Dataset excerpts

(* ===== verification/ProtoWorkflow.v ===== *)
(** * Cross-agent workflows

    Models [crates/kaleido-proto/src/workflow.rs] and the [Actor] type of
    [src/command.rs]: steps, the admission check, and the closed transition
    table for manual workflow actions. *)
From stdpp Require Import prelude strings.
From Stdlib Require Import ZArith Lia Relations.
From S2P Require Import Prelude ProtoBase ProtoContent ProtoRuntime.

Local Open Scope Z_scope.

(** ** Data *)

Module Actor.
Inductive Actor : Type :=
| Human (device_id : DeviceId)
| Workflow (workflow_id : WorkflowId)
| Broker.
End Actor.
Abbreviation Actor := Actor.Actor.

#[export] Instance Actor_eq_dec : EqDecision Actor.
Proof. solve_decision. Defined.

Module WorkflowState.
Inductive WorkflowState : Type :=
| Draft
| Ready
| Running
| Blocked
| WaitingHuman
| Review
| Rework
| Completed
| Failed
| Cancelled.
End WorkflowState.
Abbreviation WorkflowState := WorkflowState.WorkflowState.

#[export] Instance WorkflowState_eq_dec : EqDecision WorkflowState.
Proof. solve_decision. Defined.

Module Workflow.
Record Workflow : Type := mk {
  id : WorkflowId;
  project_id : ProjectId;
  title : string;
  state : WorkflowState;
  step_ids : list StepId;
  created_at_ms : Z;
  updated_at_ms : Z
}.
End Workflow.
Abbreviation Workflow := Workflow.Workflow.

#[export] Instance Workflow_eq_dec : EqDecision Workflow.
Proof. solve_decision. Defined.

Module StepRole.
Inductive StepRole : Type :=
| Plan
| Implement
| Review
| Verify
| Custom.
End StepRole.
Abbreviation StepRole := StepRole.StepRole.

#[export] Instance StepRole_eq_dec : EqDecision StepRole.
Proof. solve_decision. Defined.

Module StepState.
Inductive StepState : Type :=
| Draft
| Ready
| Running
| Blocked
| WaitingHuman
| Review
| Rework
| Completed
| Failed
| Skipped
| Cancelled.
End StepState.
Abbreviation StepState := StepState.StepState.

#[export] Instance StepState_eq_dec : EqDecision StepState.
Proof. solve_decision. Defined.

Module RuntimeSelector.
Record RuntimeSelector : Type := mk {
  family : ProviderFamily;
  required : list Capability;
  runtime_id : option ProviderRuntimeId
}.
End RuntimeSelector.
Abbreviation RuntimeSelector := RuntimeSelector.RuntimeSelector.

#[export] Instance RuntimeSelector_eq_dec : EqDecision RuntimeSelector.
Proof. solve_decision. Defined.

Module StepAssignment.
Record StepAssignment : Type := mk {
  selector : RuntimeSelector;
  project_binding_id : ProjectBindingId;
  worktree_ref : ContentRef
}.
End StepAssignment.
Abbreviation StepAssignment := StepAssignment.StepAssignment.

#[export] Instance StepAssignment_eq_dec : EqDecision StepAssignment.
Proof. solve_decision. Defined.

Module ArtifactKind.
Inductive ArtifactKind : Type :=
| Plan
| Diff
| Commit
| ReviewNotes
| TestReport.
End ArtifactKind.
Abbreviation ArtifactKind := ArtifactKind.ArtifactKind.

#[export] Instance ArtifactKind_eq_dec : EqDecision ArtifactKind.
Proof. solve_decision. Defined.

Module CompletionCondition.
Inductive CompletionCondition : Type :=
| AgentTurnCompleted
| ArtifactProduced (artifact_kind : ArtifactKind)
| HumanApproved.
End CompletionCondition.
Abbreviation CompletionCondition := CompletionCondition.CompletionCondition.

#[export] Instance CompletionCondition_eq_dec : EqDecision CompletionCondition.
Proof. solve_decision. Defined.

Module Artifact.
Record Artifact : Type := mk {
  id : ArtifactId;
  workflow_id : WorkflowId;
  produced_by : option StepId;
  kind : ArtifactKind;
  content : ContentRef;
  created_at_ms : Z
}.
End Artifact.
Abbreviation Artifact := Artifact.Artifact.

#[export] Instance Artifact_eq_dec : EqDecision Artifact.
Proof. solve_decision. Defined.

Module WorkflowAction.
Inductive WorkflowAction : Type :=
| Advance
| Retry
| Rework
| Skip
| Cancel
| Reassign.
End WorkflowAction.
Abbreviation WorkflowAction := WorkflowAction.WorkflowAction.

#[export] Instance WorkflowAction_eq_dec : EqDecision WorkflowAction.
Proof. solve_decision. Defined.

Module StepTransition.
Record StepTransition : Type := mk {
  from : StepState;
  to : StepState;
  action : WorkflowAction;
  actor : Actor;
  at_ms : Z;
  reason_ref : option ContentRef
}.
End StepTransition.
Abbreviation StepTransition := StepTransition.StepTransition.

#[export] Instance StepTransition_eq_dec : EqDecision StepTransition.
Proof. solve_decision. Defined.

Module Step.
Record Step : Type := mk {
  id : StepId;
  workflow_id : WorkflowId;
  title : string;
  role : StepRole;
  assignment : StepAssignment;
  depends_on : list StepId;
  inputs : list ArtifactId;
  outputs : list ArtifactId;
  completion : CompletionCondition;
  human_gate : option AttentionId;
  session_id : option SessionId;
  state : StepState;
  attempt : Z;
  audit : list StepTransition
}.
End Step.
Abbreviation Step := Step.Step.

#[export] Instance Step_eq_dec : EqDecision Step.
Proof. solve_decision. Defined.

Definition Step_set_attempt (v : Z) (r : Step) : Step := {|
  Step.id := r.(Step.id);
  Step.workflow_id := r.(Step.workflow_id);
  Step.title := r.(Step.title);
  Step.role := r.(Step.role);
  Step.assignment := r.(Step.assignment);
  Step.depends_on := r.(Step.depends_on);
  Step.inputs := r.(Step.inputs);
  Step.outputs := r.(Step.outputs);
  Step.completion := r.(Step.completion);
  Step.human_gate := r.(Step.human_gate);
  Step.session_id := r.(Step.session_id);
  Step.state := r.(Step.state);
  Step.attempt := v;
  Step.audit := r.(Step.audit)
|}.

Module StepBlocker.
Inductive StepBlocker : Type :=
| DependencyIncomplete (step_id : StepId)
| CapabilityNotSupported (capability : Capability)
| HumanGateOpen (attention_id : AttentionId)
| NotSchedulable (state : StepState).
End StepBlocker.
Abbreviation StepBlocker := StepBlocker.StepBlocker.

#[export] Instance StepBlocker_eq_dec : EqDecision StepBlocker.
Proof. solve_decision. Defined.

(** ** Operations *)

Definition Actor_validate (a : Actor) : contract_check :=
  match a with
  | Actor.Human device_id => reject_empty device_id "actor.device_id"
  | Actor.Workflow workflow_id => reject_empty workflow_id "actor.workflow_id"
  | Actor.Broker => Ok tt
  end.

Definition Workflow_validate (w : Workflow) : contract_check :=
  reject_empty w.(Workflow.id) "workflow.id" ;?
  reject_empty w.(Workflow.project_id) "workflow.project_id" ;?
  reject_if (existsb id_is_empty w.(Workflow.step_ids))
            (ContractViolation.EmptyIdentifier "workflow.step_ids").

(** The closed transition table. *)
Definition transition_allowed (from : StepState) (action : WorkflowAction) (to : StepState) : bool :=
  match action with
  | WorkflowAction.Advance =>
      match from, to with
      | StepState.Draft, StepState.Ready
      | StepState.Ready, StepState.Running
      | StepState.Running, StepState.Review
      | StepState.Running, StepState.Completed
      | StepState.WaitingHuman, StepState.Ready
      | StepState.Blocked, StepState.Ready
      | StepState.Rework, StepState.Ready
      | StepState.Review, StepState.Completed => true
      | _, _ => false
      end
  | WorkflowAction.Retry =>
      bool_decide (from = StepState.Failed) && bool_decide (to = StepState.Ready)
  | WorkflowAction.Rework =>
      match from with
      | StepState.Review | StepState.Completed | StepState.Failed => true
      | _ => false
      end && bool_decide (to = StepState.Rework)
  | WorkflowAction.Skip =>
      match from with
      | StepState.Draft | StepState.Ready | StepState.Blocked | StepState.WaitingHuman
      | StepState.Review | StepState.Rework | StepState.Failed => true
      | _ => false
      end && bool_decide (to = StepState.Skipped)
  | WorkflowAction.Cancel =>
      negb match from with
           | StepState.Completed | StepState.Failed | StepState.Skipped | StepState.Cancelled => true
           | _ => false
           end && bool_decide (to = StepState.Cancelled)
  | WorkflowAction.Reassign =>
      match from with
      | StepState.Draft | StepState.Ready | StepState.Blocked | StepState.WaitingHuman
      | StepState.Rework | StepState.Failed => true
      | _ => false
      end && bool_decide (to = from)
  end.

Definition validate_transition (from : StepState) (action : WorkflowAction) (to : StepState)
    : contract_check :=
  if transition_allowed from action to then Ok tt
  else Err ContractViolation.WorkflowTransitionNotAllowed.

Definition StepAssignment_validate (a : StepAssignment) : contract_check :=
  reject_empty a.(StepAssignment.project_binding_id) "project_binding_id" ;?
  validate_sensitive a.(StepAssignment.worktree_ref) "step_assignment.worktree_ref".

Definition StepTransition_validate (t : StepTransition) : contract_check :=
  validate_transition t.(StepTransition.from) t.(StepTransition.action) t.(StepTransition.to) ;?
  if_some t.(StepTransition.reason_ref) (λ reason_ref,
    validate_sensitive reason_ref "step_transition.reason_ref").

Definition Step_validate (s : Step) : contract_check :=
  reject_empty s.(Step.id) "step.id" ;?
  reject_empty s.(Step.workflow_id) "step.workflow_id" ;?
  StepAssignment_validate s.(Step.assignment) ;?
  try_for_each StepTransition_validate s.(Step.audit).

Definition step_done (s : StepState) : bool :=
  match s with
  | StepState.Completed | StepState.Skipped => true
  | _ => false
  end.

Definition Step_blockers (s : Step) (dependency_states : list (StepId * StepState))
    (capabilities : RuntimeCapabilities) (gate_open : bool) : list StepBlocker :=
  (if bool_decide (s.(Step.state) ≠ StepState.Ready)
   then [StepBlocker.NotSchedulable s.(Step.state)] else []) ++
  filter_map (λ dependency,
    if existsb (λ '(id, state), bool_decide (id = dependency) && step_done state) dependency_states
    then None else Some (StepBlocker.DependencyIncomplete dependency)) s.(Step.depends_on) ++
  filter_map (λ capability,
    if RuntimeCapabilities_permits capabilities capability
    then None else Some (StepBlocker.CapabilityNotSupported capability))
    s.(Step.assignment).(StepAssignment.selector).(RuntimeSelector.required) ++
  match s.(Step.human_gate) with
  | Some attention_id => if gate_open then [StepBlocker.HumanGateOpen attention_id] else []
  | None => []
  end.

Definition Step_validate_transition (s : Step) (action : WorkflowAction) (to : StepState)
    : contract_check :=
  validate_transition s.(Step.state) action to ;?
  reject_if (bool_decide (action = WorkflowAction.Retry) && is_none (checked_add_u32 s.(Step.attempt) 1))
            ContractViolation.WorkflowAttemptOverflow.

Definition Step_increment_attempt (s : Step) : result Step ContractViolation :=
  let? attempt := ok_or (checked_add_u32 s.(Step.attempt) 1) ContractViolation.WorkflowAttemptOverflow in
  Ok (Step_set_attempt attempt s).

Definition Artifact_validate (a : Artifact) : contract_check :=
  reject_empty a.(Artifact.id) "artifact.id" ;?
  reject_empty a.(Artifact.workflow_id) "artifact.workflow_id" ;?
  reject_if (is_some_and a.(Artifact.produced_by) id_is_empty)
            (ContractViolation.EmptyIdentifier "artifact.produced_by") ;?
  ContentRef_validate a.(Artifact.content).

(** ** The step state machine *)

(** One manual action on a step state. *)
Inductive step_moves : StepState → StepState → Prop :=
| step_moves_by action from to :
    validate_transition from action to = Ok tt → step_moves from to.

Abbreviation step_reaches := (clos_refl_trans _ step_moves).

Lemma validate_transition_ok from action to :
  validate_transition from action to = Ok tt ↔ transition_allowed from action to = true.
Proof. unfold validate_transition. by destruct (transition_allowed _ _ _). Qed.

Lemma step_moves_iff from to :
  step_moves from to ↔ ∃ action, transition_allowed from action to = true.
Proof.
  split.
  - intros Hm. inversion Hm as [action ? ? Hv]; subst. exists action. by apply validate_transition_ok.
  - intros [action Ha]. apply (step_moves_by action). by apply validate_transition_ok.
Qed.

(** The dependency test of [Step::blockers]. *)
Lemma dependency_done (d : StepId) (deps : list (StepId * StepState)) :
  existsb (λ '(id, state), bool_decide (id = d) && step_done state) deps = true ↔
  (d, StepState.Completed) ∈ deps ∨ (d, StepState.Skipped) ∈ deps.
Proof.
  rewrite existsb_elem. split.
  - intros ([i st] & Hin & [->%bool_decide_eq_true Hd]%andb_true_iff). destruct st; auto; done.
  - intros [Hin|Hin]; (eexists; split; [apply Hin|]); simpl; by rewrite bool_decide_true.
Qed.

(** A move that does not leave the running state. *)
Definition unstarted_move (from to : StepState) : Prop := step_moves from to ∧ from ≠ StepState.Running.

(** No sequence of allowed transitions brings a step to review or completed unless it leaves the running state
    on the way (the step was not already there), and only an advance completes a step: nothing is completed
    without having been run. *)
Theorem completion_requires_running from to
    (Hr : from ≠ StepState.Review) (Hc : from ≠ StepState.Completed)
    (H : clos_refl_trans _ unstarted_move from to) :
  to ≠ StepState.Review ∧ to ≠ StepState.Completed ∧
  ∀ mid action, validate_transition mid action StepState.Completed = Ok tt → action = WorkflowAction.Advance.
Proof.
  assert (to ≠ StepState.Review ∧ to ≠ StepState.Completed) as [H1 H2].
  { revert Hr Hc. induction H as [f t [[action Ha]%step_moves_iff Hn]|f|f m t _ IH1 _ IH2]; intros Hr Hc; [|done|].
    - destruct action, f, t; done.
    - destruct IH1; auto. }
  split_and!; [done..|]. intros mid a Hv%validate_transition_ok. destruct a, mid; done.
Qed.

(** A step may start exactly when nothing blocks it. *)
Lemma Step_blockers_nil s deps caps gate_open :
  Step_blockers s deps caps gate_open = [] ↔
  s.(Step.state) = StepState.Ready ∧
  (∀ d, d ∈ s.(Step.depends_on) →
     (d, StepState.Completed) ∈ deps ∨ (d, StepState.Skipped) ∈ deps) ∧
  (∀ c, c ∈ s.(Step.assignment).(StepAssignment.selector).(RuntimeSelector.required) →
     RuntimeCapabilities_permits caps c = true) ∧
  (is_Some s.(Step.human_gate) → gate_open = false).
Proof.
  unfold Step_blockers. rewrite !app_nil, !filter_map_nil. setoid_rewrite <-dependency_done.
  apply and_iff; [|apply and_iff; [|apply and_iff]].
  - case_bool_decide as Hs; split; done || (intros _; by apply dec_stable).
  - apply forall_proper; intros d. destruct (existsb _ deps); naive_solver.
  - apply forall_proper; intros c. destruct (RuntimeCapabilities_permits caps c); naive_solver.
  - destruct s.(Step.human_gate), gate_open; split; try done.
    intros Hg. by specialize (Hg ltac:(by eexists)).
Qed.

_WHAT YOU NEED TO DO_
The answer should be nothing but the number of lines in this data that include "WorkflowAttemptOverflow".

_RESULT FOR THIS EXERCISE_
2